Now let’s try this out. Before we’ll be able to do that, though, we also need to create a compose file with the configuration needed to launch all of the containers.

version: '3.1'
 
services:
  nginx:
	image: nginx:latest
	ports:
  	- '80:80'
  	- '443:443'
	volumes:
  	- ./nginx/conf.d:/etc/nginx/conf.d
	depends_on:
  	- kennels
  collector:
	image: otel/opentelemetry-collector:0.23.0
	command: '--config /etc/otel-config.yaml'
	volumes:
  	- ./otel-config.yaml:/etc/otel-config.yaml
	ports:
  	- 6831:6831
  dogs:
	build: ./services/dogs
  inventory:
	build: ./services/inventory
  kennels:
	build: ./services/kennels

We won’t add any port mappings for the JavaScript services, as we won’t access them directly but rather through the NGINX reverse proxy. We’ll also set up an opentelemetry-collector, which we’ll use to collect our tracing data and forward it to our tracing backend.

receivers:
 jaeger:
   protocols:
 	thrift_compact:
 	thrift_http:
 
processors:
 batch:
 
exporters:
 logging:
	loglevel: debug
 otlp:
   endpoint: tempo-us-central1.grafana.net:443
   headers:
 	authorization: Basic <Base64 version of your username:api-key>
 
service:
 pipelines:
   traces:
 	receivers: [jaeger]
 	processors: [batch]
 	exporters: [otlp]

You may, of course, use whichever tracing backend (and UI) you want, but in this article, we’ll be using a managed version of the open source project Tempo together with Grafana Cloud, both provided by Grafana Labs. This will allow us to quickly and easily visualize, analyze, and explore our traces.

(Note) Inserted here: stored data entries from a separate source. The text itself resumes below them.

(* ===== verification/Monad.v ===== *)
(** * The kernel's effects: state, panic and giving up the CPU

    A C function of the kernel that takes no arguments and returns an [A] is
    a value of [M S A] for the state type [S]: it runs from a state to an
    [outcome]. [Panic] is a call of [panic()], which never returns. [Yield] is
    the [swtch] of [sched()]: the thread stores its state and leaves the CPU,
    and continues from whatever state it is scheduled back in.

    [wp] is total correctness without giving up the CPU: the function returns,
    it does not panic and it does not sleep. [wpy] is total correctness of a
    function that may sleep, against an interference relation. *)

From S2P Require Import Prelude.
#[local] Open Scope Z_scope.

Inductive outcome (S A : Type) : Type :=
  | Ret (a : A) (s : S)
  | Panic (msg : string)
  | Yield (s : S) (resume : S -> outcome S A).
Arguments Ret {S A} _ _.
Arguments Panic {S A} _.
Arguments Yield {S A} _ _.

Definition M (S A : Type) : Type := S -> outcome S A.

Fixpoint obind {S A B : Type} (o : outcome S A) (f : A -> M S B) : outcome S B :=
  match o with
  | Ret a s => f a s
  | Panic msg => Panic msg
  | Yield s resume => Yield s (fun s' => obind (resume s') f)
  end.

#[export] Instance M_ret (S : Type) : MRet (M S) := fun A a s => Ret a s.
#[export] Instance M_bind (S : Type) : MBind (M S) := fun A B f m s => obind (m s) f.

Definition panic {S A : Type} (msg : string) : M S A := fun _ => Panic msg.
Definition gets {S A : Type} (f : S -> A) : M S A := fun s => Ret (f s) s.
Definition modify {S : Type} (f : S -> S) : M S unit := fun s => Ret () (f s).

(** The bound of a loop that is translated with an explicit iteration bound
    is exhausted: never a normal return, so a theorem that a loop returns
    also shows that its bound is enough. *)
Definition out_of_fuel {S A : Type} : M S A := panic "out of fuel".

(** [swtch] to the scheduler and back. *)
Definition swtch {S : Type} : M S unit := fun s => Yield s (fun s' => Ret () s').

(** [if(b) m] without an else branch. *)
Definition when {S : Type} (b : bool) (m : M S unit) : M S unit :=
  if b then m else mret ().

(** Run a thread, the environment acting on the state at each yield. *)
Fixpoint orun {S A : Type} (env : list (S -> S)) (o : outcome S A) : option (A * S) :=
  match o, env with
  | Ret a s, _ => Some (a, s)
  | Panic _, _ => None
  | Yield s resume, e :: env' => orun env' (resume (e s))
  | Yield _ _, [] => None
  end.

Definition wp {S A : Type} (m : M S A) (Q : A -> S -> Prop) (s : S) : Prop :=
  match m s with
  | Ret a s' => Q a s'
  | _ => False
  end.

Fixpoint owpy {S A : Type} (G : S -> Prop) (R : S -> S -> Prop) (o : outcome S A)
    (Q : A -> S -> Prop) : Prop :=
  match o with
  | Ret a s => Q a s
  | Panic _ => False
  | Yield s resume => G s /\ forall s', R s s' -> owpy G R (resume s') Q
  end.

Definition wpy {S A : Type} (G : S -> Prop) (R : S -> S -> Prop) (m : M S A)
    (Q : A -> S -> Prop) (s : S) : Prop := owpy G R (m s) Q.

(** ** Rules *)

Section rules.
Context {S : Type}.

Lemma bind_eq {A B} (m : M S A) (f : A -> M S B) s a s' :
  m s = Ret a s' -> (m ≫= f) s = f a s'.
Proof. unfold mbind, M_bind. by intros ->. Qed.

Lemma bind_panic {A B} (m : M S A) (f : A -> M S B) s msg :
  m s = Panic msg -> (m ≫= f) s = Panic msg.
Proof. unfold mbind, M_bind. by intros ->. Qed.

Lemma wp_ret {A} (a : A) (Q : A -> S -> Prop) s : Q a s -> wp (mret a) Q s.
Proof. done. Qed.

Lemma wp_gets {A} (f : S -> A) (Q : A -> S -> Prop) s : Q (f s) s -> wp (gets f) Q s.
Proof. done. Qed.

Lemma wp_modify f (Q : unit -> S -> Prop) s : Q () (f s) -> wp (modify f) Q s.
Proof. done. Qed.

Lemma wp_bind {A B} (m : M S A) (f : A -> M S B) Q s :
  wp m (fun a s' => wp (f a) Q s') s -> wp (m ≫= f) Q s.
Proof. unfold wp, mbind, M_bind. destruct (m s); done. Qed.

Lemma wp_bind_inv {A B} (m : M S A) (f : A -> M S B) Q s :
  wp (m ≫= f) Q s -> wp m (fun a s' => wp (f a) Q s') s.
Proof. unfold wp, mbind, M_bind. destruct (m s); done. Qed.

Lemma wp_mono {A} (m : M S A) (P Q : A -> S -> Prop) s :
  wp m P s -> (forall a s', P a s' -> Q a s') -> wp m Q s.
Proof. unfold wp. destruct (m s); naive_solver. Qed.

Lemma wp_eq {A} (m : M S A) (Q : A -> S -> Prop) s a s' :
  m s = Ret a s' -> Q a s' -> wp m Q s.
Proof. unfold wp. intros ->. done. Qed.

Lemma wp_elim {A} (m : M S A) (Q : A -> S -> Prop) s :
  wp m Q s -> exists a s', m s = Ret a s' /\ Q a s'.
Proof. unfold wp. destruct (m s); naive_solver. Qed.

Lemma wp_and {A} (m : M S A) (P Q : A -> S -> Prop) s :
  wp m P s -> wp m Q s -> wp m (fun a s' => P a s' /\ Q a s') s.
Proof. unfold wp. destruct (m s); naive_solver. Qed.

Lemma wp_when b m (Q : unit -> S -> Prop) s :
  (b = true -> wp m Q s) -> (b = false -> Q () s) -> wp (when b m) Q s.
Proof. destruct b; unfold when; auto using wp_ret. Qed.

Lemma wpy_bind {A B} G R (m : M S A) (f : A -> M S B) Q s :
  wpy G R m (fun a s' => wpy G R (f a) Q s') s -> wpy G R (m ≫= f) Q s.
Proof.
  unfold wpy, mbind, M_bind. induction (m s) as [a s1|msg|s1 c IH]; simpl; auto.
  intros [HG Hc]. split; [done|]. intros s' HR. apply IH. auto.
Qed.

Lemma wpy_wp {A} G R (m : M S A) Q s : wp m Q s -> wpy G R m Q s.
Proof. unfold wp, wpy. destruct (m s); done. Qed.

Lemma wpy_mono {A} G R (m : M S A) (P Q : A -> S -> Prop) s :
  wpy G R m P s -> (forall a s', P a s' -> Q a s') -> wpy G R m Q s.
Proof.
  unfold wpy. intros HP HPQ. induction (m s) as [a s1|msg|s1 c IH]; simpl in *; auto.
  destruct HP as [HG Hc]. split; [done|]. auto.
Qed.

Lemma wpy_swtch G R (Q : unit -> S -> Prop) s :
  G s -> (forall s', R s s' -> Q () s') -> wpy G R swtch Q s.
Proof. done. Qed.

End rules.

(** Run the first statement of a sequence: a pure one, or one with a lemma
    that gives its result. *)
Ltac kpure := erewrite bind_eq by reflexivity; cbv beta.

Tactic Notation "kcall" uconstr(lem) := erewrite bind_eq by (eapply lem; eauto); cbv beta.

(** One step of symbolic execution on a [wp] goal. *)
Ltac wp_pure :=
  lazymatch goal with
  | |- wp (_ ≫= _) _ _ => apply wp_bind
  | |- wp (mret _) _ _ => apply wp_ret
  | |- wp (gets _) _ _ => apply wp_gets
  | |- wp (modify _) _ _ => apply wp_modify
  end.

Ltac wp_steps := repeat (wp_pure; cbn beta).
(** The kernel's spinlocks, by the object that contains them. *)
Inductive lockid :=
  | KmemLock                         (* kmem.lock, kalloc.c *)
  | PidLock                          (* pid_lock, proc.c *)
  | WaitLock                         (* wait_lock, proc.c *)
  | ProcLock (i : Z)                 (* proc[i].lock, proc.c *)
  | TicksLock                        (* tickslock, trap.c *)
  | BcacheLock                       (* bcache.lock, bio.c *)
  | LogLock                          (* log.lock, log.c *)
  | ItableLock                       (* itable.lock, fs.c *)
  | FtableLock                       (* ftable.lock, file.c *)
  | PipeLock (pi : Z)                (* the lock of the pipe at address pi, pipe.c *)
  | SleepLk (s : sleepid)            (* the spinlock inside a sleep-lock, sleeplock.c *)
  | ConsLock                         (* cons.lock, console.c *)
  | UartLock                         (* uart_tx_lock, uart.c *)
  | DiskLock                         (* disk.vdisk_lock, virtio_disk.c *)
  | PrLock.                          (* pr.lock, printf.c *)

#[export] Instance lockid_eq_dec : EqDecision lockid.
Proof. solve_decision. Defined.
(* ===== verification/Uspace.v ===== *)
(** * User address spaces

    [uspace k t u l]: the table [t] maps the pages [u] at addresses 0,
    [PGSIZE], ... (physical address and permissions of each), nothing else
    below [TRAPFRAME], and the pages of the table, the pages mapped and the
    free list [l] are all distinct. [uvmalloc], [uvmdealloc], [uvmcopy] and
    [uvmfree] move pages between these owners and lose none. *)

From S2P Require Import Prelude Riscv Monad State Kstring Kalloc Vm VmInv VmMap.
#[local] Open Scope Z_scope.

#[local] Opaque memset memmove store64 load64 kalloc kfree walk link mappages.

(** A page with its permissions: one that [uvmunmap] accepts. *)
Definition leaf_ok {L : Layout} (e : Z * Z) : Prop :=
  page_ok e.1 /\ 0 <= e.2 < 2^10 /\ Z.lor e.2 PTE_V <> PTE_V.

Record uspace {L : Layout} (k : kernel) (t : ptree) (u : list (Z * Z)) (l : list Z) : Prop := {
  us_inv : vm_inv k t l;
  us_ok : Forall leaf_ok u;
  us_nodup : NoDup (pt_pages t ++ u.*1 ++ l);
  us_map i e : u !! i = Some e -> pte_of (k_mem k) t (Z.of_nat i * PGSIZE) = mkpte e.1 e.2;
  us_top va : Z.of_nat (length u) * PGSIZE <= va < TRAPFRAME -> pte_has (pte_of (k_mem k) t va) PTE_V = false
}.

(** From [k] to [k'] pages move between the table, the address space and the
    free list; the entries at and above [TRAPFRAME], the contents of the pages
    that stay mapped and all memory outside these pages are kept. *)
Record us_step {L : Layout} (k : kernel) (t : ptree) (u : list (Z * Z)) (l : list Z)
    (k' : kernel) (t' : ptree) (u' : list (Z * Z)) (l' : list Z) : Prop := {
  st_inv : uspace k' t' u' l';
  st_root : root t' = root t;
  st_own : pt_pages t' ++ u'.*1 ++ l' ≡ₚ pt_pages t ++ u.*1 ++ l;
  st_only : mem_only k k';
  st_mem a : (forall p, p ∈ pt_pages t ++ u.*1 ++ l -> ~ in_page p a) -> load8 (k_mem k') a = load8 (k_mem k) a;
  st_data i e a : u !! i = Some e -> u' !! i = Some e -> in_page e.1 a -> load8 (k_mem k') a = load8 (k_mem k) a;
  st_hi va : TRAPFRAME <= va < MAXVA -> pte_of (k_mem k') t' va = pte_of (k_mem k) t va
}.

Section proofs.
Context {L : Layout} {LOk : LayoutOk L}.
Implicit Types (m : mem) (t : ptree).

(** ** Writing and moving one page *)

Lemma pte_of_ext m m' t va :
  (forall p a, p ∈ pt_pages t -> in_page p a -> load8 m' a = load8 m a) -> pte_of m' t va = pte_of m t va.
Proof.
  intros Hm. unfold pte_of, slot. destruct (t0 t !! _) as [p|] eqn:E; [|done]. simpl.
  pose proof (PX_bound 0 va). apply load64_page_ext; [lia|].
  intros a. apply Hm. by eapply pt_pages_t0.
Qed.

Lemma vm_inv_ext k k' t l :
  vm_inv k t l -> mem_only k k' -> k_freelist k' = k_freelist k ->
  (forall p a, p ∈ pt_pages t ++ l -> in_page p a -> load8 (k_mem k') a = load8 (k_mem k) a) ->
  vm_inv k' t l /\ forall va, pte_of (k_mem k') t va = pte_of (k_mem k) t va.
Proof.
  intros [Hf Hr Hok Hn Hlk] (m & f & ->) Hfl Hm. split.
  - split; try done.
    + eapply free_pages_ext; [exact Hfl| |exact Hf]. intros p a Hp. apply Hm, elem_of_app. by right.
    + eapply pt_rep_ext; [|exact Hr]. intros p a Hp. apply Hm, elem_of_app. by left.
  - intros va. apply pte_of_ext. intros p a Hp. apply Hm, elem_of_app. by left.
Qed.

(** [k'] is [k] after writing inside the page [q]. *)
Record page_write (q : Z) (k k' : kernel) : Prop := {
  pw_only : mem_only k k';
  pw_mem a : ~ in_page q a -> load8 (k_mem k') a = load8 (k_mem k) a
}.

Lemma page_write_trans q k1 k2 k3 : page_write q k1 k2 -> page_write q k2 k3 -> page_write q k1 k3.
Proof.
  intros [O1 M1] [O2 M2]. split; [by transitivity k2|]. intros a Ha. by rewrite M2, M1.
Qed.

Lemma page_write_keeps q k k' t l :
  page_write q k k' -> k_freelist k' = k_freelist k -> page_ok q -> q ∉ pt_pages t ++ l -> vm_inv k t l ->
  vm_inv k' t l /\ forall va, pte_of (k_mem k') t va = pte_of (k_mem k) t va.
Proof.
  intros [Ho Hm] Hf Hq Hnin Hinv. pose proof Hinv as [Hfp _ Hok _ _]. apply vm_inv_ext; try done.
  intros p a Hp Ha. apply Hm. intros Hqa. apply Hnin.
  rewrite (page_ok_disjoint q p a); try done.
  apply elem_of_app in Hp as [Hp|Hp]; [by eapply Forall_forall|by eapply free_pages_nonzero].
Qed.

Lemma vm_inv_kalloc k t q l :
  vm_inv k t (q :: l) ->
  exists k', kalloc k = Ret q k' /\ vm_inv k' t l /\ page_write q k k' /\
    (forall va, pte_of (k_mem k') t va = pte_of (k_mem k) t va).
Proof.
  intros [Hf Hr Hok Hn Hlk]. pose proof Hn as (Hnt & Hd & Hql)%NoDup_app.
  destruct (kalloc_cons_spec k q l Hf Hlk) as (nx & Hrun & Hf' & Hm).
  assert (page_ok q) as Hq by (by eapply free_pages_nonzero, list_elem_of_here).
  assert (forall p a, p ∈ pt_pages t -> in_page p a -> load8 (memset (k_mem k) q 5 PGSIZE) a = load8 (k_mem k) a) as Ht.
  { intros p a Hp Ha. apply Hm. intros Hqa. apply (Hd p Hp).
    rewrite (page_ok_disjoint p q a); [apply list_elem_of_here|by eapply Forall_forall|done..]. }
  eexists. split; [exact Hrun|]. split_and!.
  - split; ksimp; try done.
    + by eapply pt_rep_ext.
    + eapply NoDup_Permutation_proper in Hn; [|apply Permutation_middle]. by apply NoDup_cons in Hn as [_ ?].
  - split; [by eexists _, _|]. by ksimp.
  - intros va. ksimp. by apply pte_of_ext.
Qed.

Lemma vm_inv_kfree k t q l :
  vm_inv k t l -> page_ok q -> q ∉ pt_pages t ++ l ->
  exists k', kfree q k = Ret () k' /\ vm_inv k' t (q :: l) /\ page_write q k k' /\
    (forall va, pte_of (k_mem k') t va = pte_of (k_mem k) t va).
Proof.
  intros [Hf Hr Hok Hn Hlk] Hq Hnin. apply not_elem_of_app in Hnin as [Hnt Hnl].
  destruct (kfree_spec k l q Hf Hq Hnl Hlk) as (m' & Hrun & Hf' & Hm).
  assert (forall p a, p ∈ pt_pages t -> in_page p a -> load8 m' a = load8 (k_mem k) a) as Ht.
  { intros p a Hp Ha. apply Hm. intros Hqa. apply Hnt.
    rewrite (page_ok_disjoint q p a); [done|done|by eapply Forall_forall|done..]. }
  eexists. split; [exact Hrun|]. split_and!.
  - split; ksimp; try done.
    + by eapply pt_rep_ext.
    + rewrite <- Permutation_middle. apply NoDup_cons. split; [|done]. by apply not_elem_of_app.
  - split; [by eexists _, _|]. by ksimp.
  - intros va. ksimp. by apply pte_of_ext.
Qed.

(** ** [uvmunmap] *)

Lemma mkpte_slot m t va pa perm :
  pte_of m t va = mkpte pa perm -> exists s, slot t va = Some s.
Proof.
  unfold pte_of. destruct (slot t va); [eauto|]. intros H0. exfalso.
  pose proof (pte_has_mkpte_V pa perm) as Hv. by rewrite <- H0, pte_has_0 in Hv.
Qed.

Lemma page_range56 q : page_ok q -> 0 <= q < 2^56.
Proof. intros Hq. pose proof (page_ok_range q Hq). unfold PGSIZE in *. lia. Qed.

(** One iteration, on a mapped page. *)
Lemma uvmunmap_step fuel k t l e a limit :
  vm_inv k t l -> leaf_ok e -> e.1 ∉ pt_pages t ++ l -> 0 <= a < MAXVA -> a < limit ->
  pte_of (k_mem k) t a = mkpte e.1 e.2 ->
  exists k', uvmunmap_loop (S fuel) (root t) a limit true k =
      uvmunmap_loop fuel (root t) (u64 (a + PGSIZE)) limit true k' /\
    vm_inv k' t (e.1 :: l) /\ mem_only k k' /\
    (forall va, 0 <= va < MAXVA ->
       pte_of (k_mem k') t va = if decide (va / PGSIZE = a / PGSIZE) then 0 else pte_of (k_mem k) t va) /\
    (forall b, ~ in_page e.1 b -> (forall p, p ∈ pt_pages t -> ~ in_page p b) -> load8 (k_mem k') b = load8 (k_mem k) b).
Proof.
  intros Hinv (Hpg & Hperm & Hleaf) Hnin Ha Hlim Hpte. cbn [uvmunmap_loop].
  rewrite (proj2 (Z.ltb_lt a limit)) by lia.
  destruct (mkpte_slot _ _ _ _ _ Hpte) as [s Hs].
  erewrite bind_eq by (apply walk_lookup; [apply Hinv|apply Hinv|lia]). cbv beta. rewrite Hs. simpl.
  pose proof (slot_range t a s (vi_ok _ _ _ Hinv) Hs). rewrite (proj2 (Z.eqb_neq s 0)) by lia.
  pose proof (page_range56 _ Hpg) as Hr56.
  kpure. rewrite (load_slot _ _ _ _ Hs), Hpte, pte_has_mkpte_V, PTE_FLAGS_mkpte by done. cbn [negb].
  rewrite (proj2 (Z.eqb_neq _ _)) by done. rewrite PTE2PA_page by done. cbn [when].
  destruct (vm_inv_kfree k t e.1 l Hinv Hpg Hnin) as (k1 & Hrun & Hinv1 & [Ho Hm] & Hp1).
  erewrite bind_eq by exact Hrun. cbv beta. kpure.
  destruct (pt_upd_store k1 t (e.1 :: l) a s 0 Hinv1 Ha Hs ltac:(lia)) as [Hi _ _ Hp _ _ Hm' Ho'].
  eexists. split_and!; [reflexivity|done|by transitivity k1| |].
  - intros va Hva. rewrite Hp by done. by rewrite Hp1.
  - intros b Hb Hb'. by rewrite Hm', Hm.
Qed.

Lemma uvmunmap_loop_spec es fuel k t l a limit :
  vm_inv k t l -> Forall leaf_ok es -> NoDup (pt_pages t ++ es.*1 ++ l) ->
  a mod PGSIZE = 0 -> 0 <= a -> limit = a + Z.of_nat (length es) * PGSIZE -> limit <= MAXVA ->
  (length es <= fuel)%nat ->
  (forall i e, es !! i = Some e -> pte_of (k_mem k) t (a + Z.of_nat i * PGSIZE) = mkpte e.1 e.2) ->
  exists k', uvmunmap_loop fuel (root t) a limit true k = Ret () k' /\
    vm_inv k' t (reverse es.*1 ++ l) /\ mem_only k k' /\
    (forall va, 0 <= va < MAXVA ->
       pte_of (k_mem k') t va = if decide (a <= va < limit) then 0 else pte_of (k_mem k) t va) /\
    (forall b, (forall p, p ∈ pt_pages t ++ es.*1 -> ~ in_page p b) -> load8 (k_mem k') b = load8 (k_mem k) b).
Proof.
  revert fuel k l a. induction es as [|e es IH]; intros fuel k l a Hinv Hok Hn Hal Ha Hlim Hmax Hfuel Hmap.
  { exists k. simpl in Hlim. split_and!; try done.
    - destruct fuel; simpl; by rewrite (proj2 (Z.ltb_ge _ _)) by lia.
    - intros va _. by rewrite decide_False by lia. }
  apply Forall_cons in Hok as [He Hok]. destruct fuel as [|fuel]; [simpl in Hfuel; lia|]. simpl in Hlim, Hfuel.
  rewrite MAXVA_eq in Hmax. unfold PGSIZE in Hal, Hlim.
  assert (NoDup (e.1 :: pt_pages t ++ es.*1 ++ l)) as Hn' by (by rewrite (Permutation_middle (pt_pages t))).
  apply NoDup_cons in Hn' as [Hnin Hn'].
  destruct (uvmunmap_step fuel k t l e a limit Hinv He) as (k1 & Hrun & Hinv1 & Ho1 & Hp1 & Hm1);
    [set_solver|rewrite MAXVA_eq; lia|lia| |].
  { rewrite <- (Hmap 0%nat e eq_refl). f_equal. lia. }
  rewrite Hrun, u64_small by (unfold PGSIZE; lia).
  destruct (IH fuel k1 (e.1 :: l) (a + PGSIZE)) as (k2 & Hrun2 & Hinv2 & Ho2 & Hp2 & Hm2);
    try (rewrite ?MAXVA_eq; unfold PGSIZE; dlia); [done..| | |].
  { rewrite (app_assoc (pt_pages t)), <- Permutation_middle, <- app_assoc. by apply NoDup_cons. }
  { intros i e' Hi. rewrite Hp1.
    - rewrite decide_False by (unfold PGSIZE; dlia). rewrite <- (Hmap (S i) e' Hi). f_equal. unfold PGSIZE. lia.
    - apply lookup_lt_Some in Hi. rewrite MAXVA_eq. unfold PGSIZE. lia. }
  exists k2. split_and!; [done| |by transitivity k1| |].
  - simpl. rewrite reverse_cons, <- app_assoc. done.
  - intros va Hva. rewrite Hp2, Hp1 by done. unfold PGSIZE in *. repeat case_decide; try done; dlia.
  - intros b Hb. rewrite Hm2, Hm1; [done| | |].
    + apply Hb, elem_of_app. right. apply list_elem_of_here.
    + intros p Hp. apply Hb, elem_of_app. by left.
    + intros p Hp. apply Hb. rewrite fmap_cons. rewrite elem_of_app, elem_of_cons. apply elem_of_app in Hp. tauto.
Qed.

(** ** Bounds *)

(** The number of pages of RAM. *)
Definition NPAGE : Z := (PHYSTOP - KERNBASE) / PGSIZE.

Lemma pages_from_length p n : length (pages_from p n) = n.
Proof. revert p. induction n as [|n IH]; intros p; simpl; [done|by rewrite IH]. Qed.

Lemma pages_bound l : NoDup l -> Forall page_ok l -> Z.of_nat (length l) <= NPAGE.
Proof.
  intros Hn Hok. apply (Z.le_trans _ (Z.of_nat (length (pages_from KERNBASE (Z.to_nat NPAGE))))).
  - apply inj_le. apply submseteq_length. apply NoDup_submseteq; [done|]. intros q Hq.
    assert (page_ok q) as Hqok by (by eapply Forall_forall).
    apply pages_from_spec; [done|]. pose proof (page_ok_pos q Hqok). split; [by apply page_ok_aligned|].
    replace (KERNBASE + _) with PHYSTOP by (vm_compute; done). done.
  - rewrite pages_from_length. unfold NPAGE. vm_compute. congruence.
Qed.

Lemma uspace_pages_ok k t u l : uspace k t u l -> Forall page_ok (pt_pages t ++ u.*1 ++ l).
Proof.
  intros [Hinv Hok _ _ _]. apply Forall_app. split; [apply Hinv|]. apply Forall_app. split.
  - apply Forall_fmap. eapply Forall_impl; [exact Hok|]. by intros e [? _].
  - apply Forall_forall. intros q Hq. eapply free_pages_nonzero; [apply Hinv|done].
Qed.

Lemma uspace_length k t u l : uspace k t u l -> Z.of_nat (length u) * PGSIZE <= 2^27.
Proof.
  intros Hu. pose proof (pages_bound _ (us_nodup _ _ _ _ Hu) (uspace_pages_ok _ _ _ _ Hu)) as Hb.
  rewrite !length_app, length_fmap in Hb. unfold NPAGE in Hb.
  change ((PHYSTOP - KERNBASE) / PGSIZE) with 32768 in Hb. unfold PGSIZE. lia.
Qed.

Lemma uspace_page_va k t u l i e :
  uspace k t u l -> u !! i = Some e -> 0 <= Z.of_nat i * PGSIZE /\ Z.of_nat i * PGSIZE + PGSIZE <= 2^27.
Proof.
  intros Hu Hi. pose proof (uspace_length _ _ _ _ Hu). apply lookup_lt_Some in Hi. unfold PGSIZE in *. lia.
Qed.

With all the configuration done, we’ll deploy our stack.

$ docker-compose up -d

We’ll then do a request and check the logs for a trace id:

$ curl localhost "localhost/api/v1/kennels?id=2" && docker logs distributed-tracing-demo_kennels_1
 
[...]
 
INFO  Reporting span c3d3fa296e838a66:c3d3fa296e838a66:0:1

Let’s copy the first part of the span ID, c3d3fa296e838a66, which is the trace ID, and search for it in Grafana.

Tempo Search Trace

Causal Relationship Model

All right, this is actually quite cool already! We’re able to see the causal relationship model we talked about earlier and what percentage of the execution time is used in each span.

Waterfall View

If we scroll a bit further down the page, we get the waterfall view of the same trace, with the ability to drill down further into the details and inspect things like tags, logs, etc.

Span Details

🤯

How to implement

How do we actually implement this in our existing projects then? I totally get that there might be multiple reasons as to why it would be impractical, to say the least, to implement distributed tracing in your current project. Besides requiring developers to actively instrument the services, it takes quite a bit of effort to get right.

Do not despair! Getting it right might very well be out of reach right now, but getting somewhere is nowhere near as time consuming. For many popular languages, like JavaScript, Go, Python, and Java, automatic instrumentation of many standard packages is already available!

So instead of doing nothing, start by giving them a try! Maybe they’re just what you need to hunt down that nasty performance issue that’s been haunting you for months? Just getting the timings for each service will be a great help in pinning down inefficient code!

You’ll quickly build a repertoire of examples where tracing has saved your bacon, and with those available, you’ll have a much stronger case for getting the organizational buy-in you need to keep iterating, building out the instrumentation, and slowly working your way towards “getting it right”!